Приближались юношеские годы, а может быть, с ними и необходимость покинуть родных, друзей, переменить место жительства. С долей беспокойства он предчувствовал, что жизнь его потечет по новому руслу. Мысленно возвращался он к своим детским годам, к тому времени, которое даже у взрослого человека не должно возбуждать насмешливой улыбки; прошло тринадцать лет, полных первыми привязанностями, первыми огорчениями, первыми проявлениями гордости самолюбивого ребенка, чудесными откровениями, которые ему дали музыка и поэзия. Воспоминания обильным потоком нахлынули одни за другими и растрогали его. Ницше, с его лирической душой почувствовал себя как бы опьяненным самим собою; он взял перо и в двенадцать дней написал историю своего детства. Окончив ее, он был счастлив.

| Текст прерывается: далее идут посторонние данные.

Definition SetCoreRunning (w : write_result V2RayConfigStore) (running : bool) : V2RayManager → option unit * V2RayManager :=
  locking (set_core_running w running).

Definition SetCoreActive (w : write_result V2RayConfigStore) (active : bool) : V2RayManager → option unit * V2RayManager :=
  locking (λ m, (tt, snd (save w (set_store m ((store m) {{ CoreActive := active }}))))).

Definition IsCoreRunning : V2RayManager → option bool * V2RayManager := locking (λ m, (CoreRunning (store m), m)).

Definition IsCoreProcessRunning : V2RayManager → option bool * V2RayManager := locking (λ m, (bool_decide (is_Some (coreInstance m)), m)).

Definition SetCorePort (w : write_result V2RayConfigStore) (port : Z) : V2RayManager → option (outcome unit) * V2RayManager :=
  locking (λ m, save w ((set_store m ((store m) {{ CorePort := port }})) {{ corePort := port }})).

Definition DeleteConfig (w : write_result V2RayConfigStore) (id : string) : V2RayManager → option (outcome unit) * V2RayManager :=
  locking (λ m,
    if existsb (has_id id) (Configs (store m)) then
      let st := (store m) {{ Configs ::= remove_first (has_id id) }} in
      save w (set_store m (if bool_decide (SelectedID st = id) then st {{ SelectedID := "" }} else st))
    else (Err "config not found", m)).

Definition SelectConfig (w : write_result V2RayConfigStore) (id : string) : V2RayManager → option (outcome unit) * V2RayManager :=
  locking (λ m,
    if existsb (has_id id) (Configs (store m)) then save w (set_store m ((store m) {{ SelectedID := id }}))
    else (Err "config not found", m)).

(** The two updates of a configuration in place. *)
Definition update_config (w : write_result V2RayConfigStore) (id : string) (f : V2RayConfig → V2RayConfig) (m : V2RayManager)
  : outcome unit * V2RayManager :=
  if existsb (has_id id) (Configs (store m)) then
    save w (set_store m ((store m) {{ Configs ::= update_first (has_id id) f }}))
  else (Err ("config not found: " +:+ id), m).

Definition UpdateConfig (w : write_result V2RayConfigStore) (id : string) (cfg : V2RayConfig)
  : V2RayManager → option (outcome unit) * V2RayManager :=
  locking (update_config w id (λ _, cfg {{ ID := id }})).

Definition set_field (field value : string) (c : V2RayConfig) : V2RayConfig :=
  let named f := bool_decide (field = f) in
  if named "name" then c {{ Name := value }} else if named "server" then c {{ Server := value }}
  else if named "port" then c {{ SPort := value }} else if named "uuid" then c {{ UUID := value }}
  else if named "password" then c {{ SPassword := value }} else if named "method" then c {{ Method := value }}
  else if named "encryption" then c {{ Encryption := value }} else if named "security" then c {{ Security := value }}
  else if named "transport" then c {{ Type_ := value }} else if named "host" then c {{ SHost := value }}
  else if named "path" then c {{ SPath := value }} else if named "tls" then c {{ TLS := value }}
  else if named "flow" then c {{ Flow := value }} else if named "sni" then c {{ Sni := value }}
  else if named "alpn" then c {{ Alpn := value }} else if named "fingerprint" then c {{ Fingerprint := value }}
  else if named "public_key" then c {{ PublicKey := value }} else if named "short_id" then c {{ ShortID := value }}
  else if named "group" then c {{ Group := value }} else if named "up_mbps" then c {{ UpMbps := value }}
  else if named "down_mbps" then c {{ DownMbps := value }} else if named "insecure" then c {{ Insecure := value }}
  else if named "obfs_type" then c {{ ObfsType := value }} else c.
(* ===== verification/GasManager.v ===== *)
(** [GASManager] of [proxy/gas.go], with [proxy/gas_lan.go]: configuration, start and
    stop of the relay, its statistics, the scan for Google addresses, and the rotation
    of front domains.

    [Start] works in two halves: a critical section that marks the manager as running,
    and the rest, which creates the relay without the mutex.  Each is one event, like
    the other methods; a start that is between its halves is [pending].  Relays are
    numbered in the order they are created.  File writes, probes, lookups and the
    certificate parsers are arguments; the connection tests with their dials and the
    speed test are left out. *)

From coqutil Require Import Datatypes.RecordSetters.
From S2P Require Import Prelude GoStrings GoNet GoText GasCache GasHTTP GasPool Settings.
Import DoubleBraceUpdate.

Open Scope Z_scope.

(** * Configuration *)

Record GASConfig := mkGASConfig {
  c_ScriptID : string;
  c_ScriptIDs : list string;
  c_AuthKey : string;
  c_GoogleIP : string;
  c_FrontDomain : string;
  c_FrontDomains : list string;
  c_ListenPort : Z;
  c_ListenHost : string;
  c_LANSharing : bool;
  c_VerifySSL : bool;
  c_LogLevel : string;
  c_RelayTimeout : Z;
  c_TLSConnectTimeout : Z;
  c_MaxResponseBody : Z;
  c_Enabled : bool;
  c_Running : bool;
  c_LastGoogleIP : string;
  c_ConnectionLatency : Z;
  c_RequestCount : Z;
  c_BandwidthBytes : Z;
  c_CacheHits : Z;
  c_CacheMisses : Z;
  c_CurrentScriptID : string;
  c_ExcludeGoogleServices : bool;
  c_SNIRewrite : bool;
  c_TraceMode : bool;
  c_LanIPs : list string;
  c_AutoFailoverEnabled : bool;
  c_FailoverThreshold : Z;
  c_FailoverInterval : Z;
  c_RotateFrontDomain : bool;
  c_RotateInterval : Z;
  c_ProxyAppsEnabled : bool;
  c_ProxyAppList : list string;
  c_Health : string;
  c_RelayFailures : Z;
}.
(** C30: The same outage, in which writes fail too and nothing arrives, with one idle connection
    in the pool that is younger than the pool's limit, ends the process: the first ping finds
    the connection dead and cannot dial another, so that a nil connection goes into the
    pool, and the next ping, or the restart, calls a method of it.  No goroutine of the relay
    recovers the panic. *)
Theorem outage_crashes fuel w c t0 :
  (∀ k p, h2_do k p = None) → (∀ k, dial k = false) → (∀ k, write k = false) → (∀ k, has_data k = false) →
  poolMu (conns w) = false → pool (conns w) = [mkPooled (Some c) t0] → clock (GasPool.answers (conns w)) - t0 < gasConnTTL →
  ∃ w', heartbeatLoop scriptIDs sniHosts devAvail clock h2_do hash0 parse_url dial has_data write read redirect_path (S fuel) 2 w = Some (Panicked, w').
Proof.
  intros Hh Hd Hwr Hq Hm Hp Ht. cbn [heartbeatLoop].
  assert (H1 : ∃ w1, ping (S fuel) w = Some (Panicked, w1) ∨ (ping (S fuel) w = Some (Ret tt, w1) ∧ poisoned (conns w1))).
  { unfold pingRelay. destruct (GasRelay.execPath _ _ _ _ _ _ _) as [path r].
    destruct (GasRelay.h2Request _ _ _ _) as [body r'] eqn:E. pose proof (h2_silent path r Hh) as Hs. rewrite E in Hs. cbn in Hs. subst body.
    change (conns (set_requests r' w)) with (conns w).
    destruct (dead_request fuel (conns w) c t0 Hd Hwr Hq Hm Hp Ht) as (t & -> & Hb).
    unfold ping_failed. destruct (5 <=? _).
    - unfold restart. change (conns (set_requests _ (set_fail _ _ _))) with t. destruct (poisoned_drop t Hb) as [t' ->].
      eexists. by left.
    - eexists. right. split; [reflexivity|exact Hb]. }
  destruct H1 as (w1 & [->|[-> Hb]]); [by eexists|]. destruct (ping_poisoned fuel w1 Hh Hb) as [w2 ->]. by eexists.
Qed.
End upkeep_lemmas.

(** Closing twice closes nothing twice: the second close does nothing, so that the channels of
    the loops, which may not be closed again, are closed at most once; and what a close leaves
    in the pool is nothing. *)
Theorem close_once w r w' :
  close w = (r, w') → close w' = (Ret tt, w') ∧ (channel_closes w' <= S (channel_closes w))%nat ∧
  (w_closed w = false → r = Ret tt → pool (conns w') = [] ∧ sidBlacklist (requests w') = ∅).
Proof.
  unfold close at 1. destruct (w_closed w) eqn:Hc.
  - intros [= <- <-]. unfold close. rewrite Hc. split_and!; [done|lia|done].
  - set (w1 := w {{ w_closed := true; channel_closes ::= S }}). change (conns w1) with (conns w).
    assert (Hcl : ∀ w2, w_closed w2 = true → close w2 = (Ret tt, w2)) by (intros w2 H2; unfold close; by rewrite H2).
    assert (Hle : (S (channel_closes w) <= S (channel_closes w))%nat) by lia.
    destruct (drop_pool (conns w)) as [[[]| | | |] t] eqn:Ed; intros [= <- <-]; (split; [by apply Hcl|]); (split; [exact Hle|]); try done.
    intros _ _. split; [|done]. change (pool t = []). revert Ed. unfold drop_pool, GasPool.bind at 1, lock.
    destruct (poolMu (conns w)); [done|]. unfold GasPool.bind.
    destruct (close_each _ _) as [[[]| | | |] t1]; try done. unfold unlock.
    destruct (poolMu (clear_pool t1)); [|done]. by intros [= <-].
Qed.

(** The log shows at most ten hosts, and no host left out carried more bytes than one shown. *)
Theorem log_shows_busiest hosts :
  (length (logStats hosts) <= gasStatsLogTopN)%nat ∧
  ∃ shown rest, map_to_list hosts ≡ₚ shown ++ rest ∧ logStats hosts = stat_line <$> shown ∧
    (rest = [] ∨ length shown = gasStatsLogTopN) ∧
    ∀ e e', e ∈ shown → e' ∈ rest → Bytes (snd e') ≤ Bytes (snd e).
Proof.
  set (l := merge_sort bytes_order (map_to_list hosts)).
  assert (Hs : StronglySorted bytes_order l).
  { apply StronglySorted_merge_sort; [intros x y z; unfold bytes_order; lia|intros x y; unfold bytes_order; lia]. }
  split; [unfold logStats; rewrite length_fmap, length_take; lia|].
  exists (take gasStatsLogTopN l), (drop gasStatsLogTopN l). rewrite take_drop. split_and!.
  - symmetry. apply merge_sort_Permutation.
  - done.
  - destruct (Nat.le_gt_cases (length l) gasStatsLogTopN) as [Hl|Hl];
      [left; by apply drop_ge|right; rewrite length_take; lia].
  - rewrite <- (take_drop gasStatsLogTopN l) in Hs. intros e e'. by apply (StronglySorted_app_1_elem_of bytes_order).
Qed.

(** ** The server *)

Definition server_ok (s : gas_server) : Prop :=
  (gs_done s = true → gs_cancel s = true) ∧
  match gs_main s with
  | NotStarted | Failed => gs_listening s = false ∧ gs_loop s = false ∧ gs_handlers s = ∅
  | Serving => gs_listening s = true ∧ gs_cancel s = true
  | Draining => gs_done s = true ∧ gs_listening s = false
  | Stopped => gs_done s = true ∧ gs_listening s = false ∧ gs_loop s = false ∧ gs_handlers s = ∅
  end.

Lemma server_ok_step s s' : server_step s s' → server_ok s → server_ok s'.
Proof.
  destruct s as [cancel dn main lis loop hs nx]. unfold server_ok.
  intros Hst. inversion Hst; subst; cbn in *; intros [Hd Hm]; subst; try done.
  - by destruct listens.
  - unfold stop_server. cbn. destruct cancel; cbn; [|done]. split; [done|]. by destruct main; intuition.
  - split; [exact Hd|]. destruct main; cbn; intuition congruence.
  - unfold accept_error. cbn. destruct dn; cbn; (split; [done|]); destruct main; cbn in *; intuition congruence.
  - split; [exact Hd|]. destruct main; cbn; try done; destruct H as [? Hk]; intuition (subst; by rewrite lookup_empty in Hk).
  - split; [exact Hd|]. destruct main; cbn; try done; destruct H as [? Hk]; intuition (subst; by rewrite lookup_empty in Hk).
  - split; [exact Hd|]. by intuition.
Qed.

Lemma server_ok_reachable s : rtc server_step new_server s → server_ok s.
Proof.
  intros H. assert (H0 : server_ok new_server) by done. revert H0. induction H as [|x y z Hxy _ IH]; [done|].
  intros Hx. apply IH. by eapply server_ok_step.
Qed.

(** Every handler may end on its own. *)
Lemma handlers_end s : rtc server_step s (s {{ gs_handlers := ∅ }}).
Proof.
  destruct s as [cancel dn main lis loop hs nx]. change (rtc server_step (mkServer cancel dn main lis loop hs nx) (mkServer cancel dn main lis loop ∅ nx)).
  induction hs as [|k b hs Hk IH] using map_ind; [apply rtc_refl|].
  eapply rtc_l; [apply (step_handler_ends _ k)|].
  - cbn. rewrite lookup_insert_eq. by eexists.
  - cbn. change (rtc server_step (mkServer cancel dn main lis loop (delete k (<[k:=b]> hs)) nx) (mkServer cancel dn main lis loop ∅ nx)).
    by rewrite delete_insert_id.
Qed.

"Теперь, - пишет он, - я удачно закончил первую тетрадь и доволен тем, что мне удалось сделать. Я писал с величайшим наслаждением и ни одной минуты не чувствовал себя утомленным. Как хорошо заставить как бы снова пройти перед глазами первые годы своей жизни и проследи ть в них развитие своей души. Я рассказал всю правду, искренно, не поэтизируя, безо всяких литературных отступлений. Если бы я мог исписать таким образом еще не одну тетрадь!"
Затем следует четверостишие:
"Ein Spiegel ist das Leben -
Im ihm sich zu erkennen
Mocht" ich das erste nennen,
Winach wir nur auch streben!
"Жизнь - зеркало. Узнать себя в нем - в этом, сказал бы я, заключается главная цель. К этому стремится каждый из нас".
* * *
Школа Пфорта находится в двух лье от Наумбурга, по течению Заалы. С тех пор как существует Германия, в Пфорте есть и ученики, и учителя. В ХП веке несколько цистерцианских монахов, пришедших с латинского Запада для обращения славян, захватили в свои руки эту пересекаемую рекой местность. Они воздвигли высокие крепостные стены, различные строения, церкви и положили начало своим, до сих пор не угасшим, традициям. В ХVI веке они были изгнаны саксонскими князьями, но школа их продолжала существовать, и сменившие монахов лютеране сохранили в неприкосновенности прежние методы преподавания.
"Воспитание детей должно подготовлять их к религиозной жизни, - значится в одной инструкции, написанной в 1540 году, - в течение шести лет они должны изучать словесность и дисциплину добродетели". Воспитанники школы содержались вдали от своей семьи и никого не видели кроме своих учителей. Им предписывались некоторые определенные правила поведения: было запрещено говорить друг другу "ты" и вообще свободно держать себя. Между воспитанниками существовала известного рода иерархия: более взрослые заботились о более молодых, и каждый учитель был воспитателем 20 учеников. Их учили богословию, еврейскому языку, греческому и латыни. Дух гуманизма, протестанский морализм и немецкая требовательность образовали в этом монастыре причудливый и скорый союз и проявили удивительную жизнеспособность. Целый ряд выдающихся и знаменитых людей получили свое образование в Пфорте: Новалис, братья Шлегели, Фихте, философ, педагог и патриот, составивший славу школы, Фр. Ницше давно хотелось поступить в Пфорту. Ему дали стипендию, и он покинул свою семью в 1858 году.
С момента поступления его в монастырь мы теряем его из виду. Сохранился только один наивный анекдот, героического характера, из эпохи его первых школьных лет. Нескольким ученикам показался неправдоподобным рассказ о Муции Сцеволе, и они отрицали возможность существования подобного факта: "Ни у одного человека не хватило бы мужества положить в огонь руку", - рассуждали молодые критики. Ницше, не удостаивая их ответом, вынул из печи раскаленный уголь и положил его себе на ладонь. Знак от этого ожога остался у него на всю жизнь, тем более, что он искусственно поддерживал и растравлял рану, вливая в нее расплавленный воск.